Ulrike Tikvah Kissmann (born 19 November 1967) is a German sociologist.

Life 
Ulrike T. Kissmann completed her Abitur and Baccalauréat in 1986 and joined the classe préparatoire at the Lycée La Bruyère in Versailles to study Philosophy and Classical Philology at the Ecole Normale Supérieure de Sèvres-Ulm. From 1987 to 1993, she completed a double degree program in Physics and Philosophy at the Technical University of Berlin (diploma in Physics and MA in Philosophy). She was awarded the Erwin-Stephan-Preis by the TU Berlin for her degree. From 1993 to 1994, she successfully completed a postgraduate degree in Science and Technology Studies at the University of Edinburgh. She earned her doctorate in 2001 under Wolfram Fischer-Rosenthal at the University of Kassel (second supervisor was Andreas Knie). Her dissertation on Kernenergie und deutsche Biographien. Die Gegenwärtigkeit des Nationalsozialismus in biographischen Rekonstruktionen von Kerntechnik-Experten (Nuclear Technology and German Biographies: The Presence of National Socialism in Biographical Reconstructions of Nuclear Experts) was published by Psychosozial-Verlag.

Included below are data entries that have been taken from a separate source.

Fixpoint take_le (n : nat) (bs : list Byte.byte)
  : option (Z * list Byte.byte) :=
  match n with
  | O => Some (0, bs)
  | S n' =>
      match bs with
      | [] => None
      | b :: tl =>
          match take_le n' tl with
          | Some (v, r) => Some (byte_val b + 256 * v, r)
          | None => None
          end
      end
  end.

Fixpoint varint_high (fuel : nat) (n : Z) : list Byte.byte :=
  match fuel with
  | O => []
  | S fuel' =>
      if n <=? 127 then []
      else let m := n / 128 - 1 in
           varint_high fuel' m ++ [byte_of (128 + m mod 128)]
  end.

Definition write_varint (n : Z) : list Byte.byte :=
  varint_high 9 n ++ [byte_of (n mod 128)].

Fixpoint read_varint_from (acc : Z) (bs : list Byte.byte)
  : option (Z * list Byte.byte) :=
  match bs with
  | [] => None
  | b :: tl =>
      let acc' := acc * 128 + byte_val b mod 128 in
      if 128 <=? byte_val b then read_varint_from (acc' + 1) tl
      else Some (acc', tl)
  end.

Definition write_compact_size (n : Z) : list Byte.byte :=
  if n <? 253 then [byte_of n]
  else if n <=? 65535 then byte_of 253 :: le_bytes 2 n
  else if n <=? 4294967295 then byte_of 254 :: le_bytes 4 n
  else byte_of 255 :: le_bytes 8 n.

Definition read_compact_size (bs : list Byte.byte)
  : option (Z * list Byte.byte) :=
  match bs with
  | [] => None
  | b :: tl =>
      if byte_val b <? 253 then Some (byte_val b, tl)
      else if byte_val b =? 253 then take_le 2 tl
      else if byte_val b =? 254 then take_le 4 tl
      else take_le 8 tl
  end.

Definition write_script (s : CScript) : list Byte.byte :=
  write_compact_size (Z.of_nat (List.length s)) ++ s.

Definition read_script (bs : list Byte.byte)
  : option (CScript * list Byte.byte) :=
  match read_compact_size bs with
  | Some (n, tl) => Some (firstn (Z.to_nat n) tl, skipn (Z.to_nat n) tl)
  | None => None
  end.

Definition wire : Serializer := {|
  ser_uint256 := le_bytes 32;
  ser_VARINT := write_varint;
  ser_script := write_script
|}.

(** A small store: transaction 7 with outputs 0 and 2, transaction 9 with
    output 1. *)
Definition demo_coin (v : CAmount) (h : Z) (cb : bool) : Coin :=
  mkCoin (mkTxOut v [Byte.x76; Byte.xa9]) cb false h.

Definition demo_store : list (uint256 * list (Z * Coin)) :=
  [ (7, [(0, demo_coin 50 10 true); (2, demo_coin 25 10 true)]);
    (9, [(1, demo_coin 3 12 false)]) ].

Definition demo_store_permuted : list (uint256 * list (Z * Coin)) :=
  [ (7, [(2, demo_coin 25 10 true); (0, demo_coin 50 10 true)]);
    (9, [(1, demo_coin 3 12 false)]) ].

Definition demo_store_changed : list (uint256 * list (Z * Coin)) :=
  [ (7, [(0, demo_coin 50 10 true); (2, demo_coin 26 10 true)]);
    (9, [(1, demo_coin 3 12 false)]) ].

End Digest.

(** ** The RPC layer: parameters and failures *)

Module RPC.

Inductive UniValue : Type :=
| VNULL
| VNUM (z : Z)
| VBOOL (b : bool)
| VSTR (s : string).

Inductive RPCErrorCode : Type :=
| RPC_INVALID_PARAMETER
| RPC_INTERNAL_ERROR
| RPC_DATABASE_ERROR.

(** What a handler throws. *)
Inductive Exception : Type :=
| JSONRPCError (code : RPCErrorCode) (message : string)
| runtime_error (what : string).

Record JSONRPCRequest : Type := mkRequest {
  fHelp : bool;
  params : list UniValue
}.

(** [params.size()] *)
Definition size (ps : list UniValue) : Z := Z.of_nat (List.length ps).

(** [params[i]]: the null value beyond the end of the array. *)
Definition at_ (ps : list UniValue) (i : nat) : UniValue := nth i ps VNULL.

(** [v.get_int()] *)
Definition get_int (v : UniValue) : Exception + Z :=
  match v with
  | VNUM z => if is_intb z then inr z
              else inl (runtime_error "JSON integer out of range")
  | _ => inl (runtime_error "JSON value is not an integer as expected")
  end.

(** [v.get_bool()] *)
Definition get_bool (v : UniValue) : Exception + bool :=
  match v with
  | VBOOL b => inr b
  | _ => inl (runtime_error "JSON value is not a boolean as expected")
  end.

(** [strprintf] of one [%d]. *)
Definition fmt_d (before : string) (z : Z) (after : string) : string :=
  (before ++ NilZero.string_of_int (Z.to_int z) ++ after)%string.

End RPC.

(** ** The block index and the active chain *)

Module Chain.

(** A [CBlockIndex*] is the address it holds. *)
Definition ptr : Type := Z.

(** Modelled from the spec: the declaration of [CBlockIndex] (chain.h) is
    missing; the block-index node of the data model, with the fields that
    rpc/blockchain.cpp reads: hash, parent (null at a root), height,
    validity flags and cumulative transaction count. *)
Record CBlockIndex : Type := mkIndex {
  phashBlock : uint256;
  pprev : option ptr;
  nHeight : Z;
  nStatus : Z;
  nChainTx : Z
}.

(** The chain state a handler reads under [cs_main]: what each address holds,
    the entries of [mapBlockIndex] in iteration order, and the vector of
    [chainActive]. *)
Record ChainState : Type := mkChain {
  deref : ptr -> CBlockIndex;
  mapBlockIndex : list (uint256 * ptr);
  vChain : list ptr
}.

(** The class [CChain] of [chainActive] is declared in chain.h and
    implemented in chain.cpp, outside rpc/blockchain.cpp. Its operations are
    modelled below from the specification, which gives the active chain as
    a sequence of blocks supporting [contains], [tip], [next] and
    [findFork]. *)
Section CChain.
Variable cs : ChainState.

(** Modelled from the spec: [CChain::Height] is missing; the height of the
    last block of the active-chain sequence, -1 for an empty chain. *)
Definition Height : Z := Z.of_nat (List.length (vChain cs)) - 1.

(** Modelled from the spec: [CChain::operator[]] is missing; the block of
    the active-chain sequence at a height, null outside of it. *)
Definition at_height (h : Z) : option ptr :=
  if (h <? 0) || (Z.of_nat (List.length (vChain cs)) <=? h) then None
  else nth_error (vChain cs) (Z.to_nat h).

(** Modelled from the spec: [CChain::Tip] is missing; the [tip()] of the
    active chain, its block of greatest height. *)
Definition Tip : option ptr := at_height Height.

Definition ptr_eqb (a : option ptr) (b : ptr) : bool :=
  match a with Some a => a =? b | None => false end.
Definition run (es : list event) (w : world) : world :=
  fold_left (fun w e => handle e w) es w.


(** [isAuthenticated: !!token], line 52. *)
Definition isAuthenticated (w : world) : bool :=
  Js.truthy_nullable (token w).

(** The session holds nothing: no persisted token, no token or user in
    memory, no default [Authorization] header. *)
Definition cleared (w : world) : Prop :=
  localStorage w !! "token" = None
  /\ token w = None
  /\ user w = None
  /\ defaults w !! "Authorization" = None.

End WithBackend.

End Auth.

(** ** The [/dashboard] route: [Dashboard] *)

Module Router.

(** What [Dashboard] returns: a redirect or one of the three views. *)
Inductive element : Type :=
| Navigate (to : string)
| UserDashboard
| OwnerDashboard
| AdminDashboard.

(** [Dashboard], lines 981-989; its argument is the [user] of the
    context. *)
Definition Dashboard (user : option Auth.User) : element :=
  match user with
  | None => Navigate "/login"
  | Some user =>
      if Js.strict_equals (Auth.role user) (Js.VString "venue_owner") then OwnerDashboard
      else if Js.strict_equals (Auth.role user) (Js.VString "admin") then AdminDashboard
      else UserDashboard
  end.

(** The aggregate each view fetches when it mounts ([fetchDashboardData],
    lines 1001, 1096 and 1208), as a path below [API]. *)
Definition fetchDashboardData (e : element) : option string :=
  match e with
  | Navigate _ => None
  | UserDashboard => Some "/dashboard/user"
  | OwnerDashboard => Some "/dashboard/owner"
  | AdminDashboard => Some "/dashboard/admin"
  end.

(** The heading of each view (lines 1017, 1113 and 1224, without the
    emoji). *)
Definition heading (e : element) : option string :=
  match e with
  | Navigate _ => None
  | UserDashboard => Some "My Dashboard"
  | OwnerDashboard => Some "Venue Owner Dashboard"
  | AdminDashboard => Some "Admin Dashboard"
  end.

End Router.

(** ** Query strings: [URLSearchParams], [fetchVenues], [handleSearch] *)

Module Query.

(** A [URLSearchParams] object: its list of name-value pairs. *)
Abbreviation params := (list (string * string)).

(** [params.append(name, value)] *)
Definition append (name value : string) (p : params) : params :=
  (p ++ [(name, value)])%list.

Definition between (lo hi : N) (c : ascii) : bool :=
  (lo <=? N_of_ascii c)%N && (N_of_ascii c <=? hi)%N.

(** The bytes the [application/x-www-form-urlencoded] serializer leaves
    as they are: ASCII letters and digits, [*], [-], [.] and [_]. *)
Definition unreserved (c : ascii) : bool :=
  between 48 57 c || between 65 90 c || between 97 122 c
  || Ascii.eqb c "*" || Ascii.eqb c "-" || Ascii.eqb c "." || Ascii.eqb c "_".

Definition hex_digit (n : N) : ascii :=
  match n with
  | 0 => "0" | 1 => "1" | 2 => "2" | 3 => "3" | 4 => "4" | 5 => "5"
  | 6 => "6" | 7 => "7" | 8 => "8" | 9 => "9" | 10 => "A" | 11 => "B"
  | 12 => "C" | 13 => "D" | 14 => "E" | _ => "F"
  end%N%char.

(** [%XX], two upper-case hexadecimal digits. *)
Definition percent_encode_byte (c : ascii) : string :=
  String "%" (String (hex_digit (N_of_ascii c / 16))
               (String (hex_digit (N_of_ascii c mod 16)) "")).

Definition encode_byte (c : ascii) : string :=
  if Ascii.eqb c " " then "+"
  else if unreserved c then String c ""
  else percent_encode_byte c.

Fixpoint urlencode (s : string) : string :=
  match s with
  | EmptyString => ""
  | String c s' => encode_byte c +:+ urlencode s'
  end.

(** The serializer of the URL standard: tuples joined by [&], each one
    [name=value]. *)
Fixpoint serialize (output : string) (tuples : params) : string :=
  match tuples with
  | [] => output
  | (name, value) :: tuples' =>
      let output := if Js.truthy_string output then output +:+ "&" else output in
      serialize (output +:+ urlencode name +:+ "=" +:+ urlencode value) tuples'
  end.

(** [params.toString()] *)
Definition toString (p : params) : string := serialize "" p.

(** The text of one tuple, and whether a byte occurs in a text. *)
Definition tuple_text (t : string * string) : string :=
  urlencode (fst t) +:+ "=" +:+ urlencode (snd t).

Fixpoint occurs (c : ascii) (s : string) : bool :=
  match s with
  | EmptyString => false
  | String c' s' => Ascii.eqb c' c || occurs c s'
  end.

(** *** The parser of the URL standard, which a server applies *)

(** The text before the first [sep], and the text after it when there is
    one. *)
Fixpoint cut (sep : ascii) (s : string) : string * option string :=
  match s with
  | EmptyString => ("", None)
  | String c s' =>
      if Ascii.eqb c sep then ("", Some s')
      else let (a, b) := cut sep s' in (String c a, b)
  end.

From 2006 until 2011, she was junior research group leader of the DFG project Zum Wandel von Arbeit durch computerisiertes Wissen im Operationssaal aus der Geschlechterperspektive (The Effect of Computerized Knowledge in the Operating Room from a Gender Perspective), which Kissmann acquired independently. In 2013, she completed her habilitation at the Philosophical Faculty III of Humboldt University in Berlin, receiving a Venia Legendi in Sociology. Klaus Eder and Hubert Knoblauch were the reviewers of her habilitation thesis entitled Die Sozialität des Visuellen. Fundierung der hermeneutischen Videoanalyse und materiale Untersuchungen (The Sociality of the Visual. The Establishment of Video Hermeneutics and Material Analyses). The monograph was published in 2014 by Velbrück Wissenschaft. From the winter semester 2012/13 until the end of the winter semester 2014/15, Kissmann was interim professor of Process-Oriented Sociology at the Catholic University of Eichstätt-Ingolstadt. In March 2015, she was appointed full Professor for Sociological Methodology of Qualitative Reconstructive Research at the University of Kassel.

Research 
Kissmann's research focuses on the interpretive paradigm of Alfred Schütz and its further development. With reference to Maurice Merleau-Ponty, she has made other forms of intentionality such as fleshly habituality fruitful for phenomenology, moving beyond the classic model of interaction with two human actors, limited to their content of consciousness. On this basis, Kissmann has developed a methodology and method for video hermeneutics that take into account the special content of visual-bodily behavior in natural situations. With her work, she brings Merleau-Ponty's phenomenology of the subjective body into hermeneutics of sociology of knowledge and expands the classic model of action.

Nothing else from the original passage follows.